(* ===== verification/Compress.v ===== *)
(** * Compression streams: [core/compress.c]

    A stream that encodes or decodes a chunk at a time: the members of the data
    a decoder is fed, what it keeps of its input, and the calls that update it,
    finish it and close it. *)

From S2P Require Import Prelude.
From S2P Require Import Lua.
From S2P Require Import Codecs.

Local Open Scope Z_scope.

Definition DEFAULT_MAX_OUT : Z := Z.shiftl 1 20.
Definition DEFAULT_XZ_MEMLIMIT : Z := Z.shiftl 256 20.
Definition DEFAULT_ZSTD_WINDOW : Z := Z.shiftl 1 27.
Definition MAX_ZSTD_LEVEL : Z := 19.
Definition DEFAULT_ZSTD_LEVEL : Z := 3.
Definition MAX_XZ_PRESET : Z := 9.
Definition DEFAULT_XZ_PRESET : Z := 6.
Definition MAX_BZ2_LEVEL : Z := 9.
Definition DEFAULT_BZ2_LEVEL : Z := 9.
Definition MZ_DEFAULT_LEVEL : Z := 6.
Definition LZMA_PRESET_EXTREME : Z := Z.shiftl 1 31.
Definition ZSTD_WINDOWLOG_MIN : Z := 10.
Definition ZSTD_WINDOWLOG_MAX : Z := 31.
Definition SIZE_MAX : Z := 2 ^ 64 - 1.

Inductive stream_op := OP_INFLATE | OP_DEFLATE | OP_BZ2 | OP_XZ | OP_ZSTD | OP_ZSTD_ENCODE | OP_XZ_ENCODE | OP_BZ2_ENCODE.
Inductive phase := PH_BETWEEN | PH_MEMBER | PH_TRAILING.

#[export] Instance stream_op_eq_dec : EqDecision stream_op.
Proof. solve_decision. Defined.
#[export] Instance phase_eq_dec : EqDecision phase.
Proof. solve_decision. Defined.

(** Whether the allocator grants a block, by the number of times it was
    asked. *)
Class Memory := { can_allocate : nat → Z → bool; inflate_size : Z; deflate_size : Z }.

(** A block of bytes that grows. *)
Record buffer := Buffer { b_data : bytes; b_cap : Z }.
Definition no_buffer : buffer := Buffer [] 0.

(** The codec a stream holds, of those it may have. *)
Inductive codec_state `{Bzlib, Lzma, Zstd, Tinfl, Encoders} :=
  | Inflater (f : inflate_state) | Bz2Decoder (bz : option bz_stream) | XzDecoder (z : option lzma_stream) | ZstdDecoder (z : zstd_state)
  | Deflater (d : tdefl_compressor) | ZstdEncoder (c : ZSTD_CCtx) | XzEncoder (z : lzma_encoder) | Bz2Encoder (bz : bz_encoder)
  | Released.

Record stream `{Bzlib, Lzma, Zstd, Tinfl, Encoders} := Stream {
  op : stream_op; format : stream_format; finished : bool; ended : bool; more : bool;
  ph : phase; members : Z; padding : Z; memlimit : Z;
  in_ : buffer; in_pos : Z; rest : buffer; codec : codec_state;
  wrote_header : bool; enc_crc : Z; enc_isize : Z; asks : nat }.
Arguments Stream {_ _ _ _ _}.

Section stream.
Context `{Bzlib, Lzma, Zstd, Tinfl, Encoders, Memory, LuaStrings, LuaIntegers}.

__________

§ **Problem**: Each line of the listing that contains the word "phase" must be counted. Give only the resulting figure.

§ **Exercise output**: 3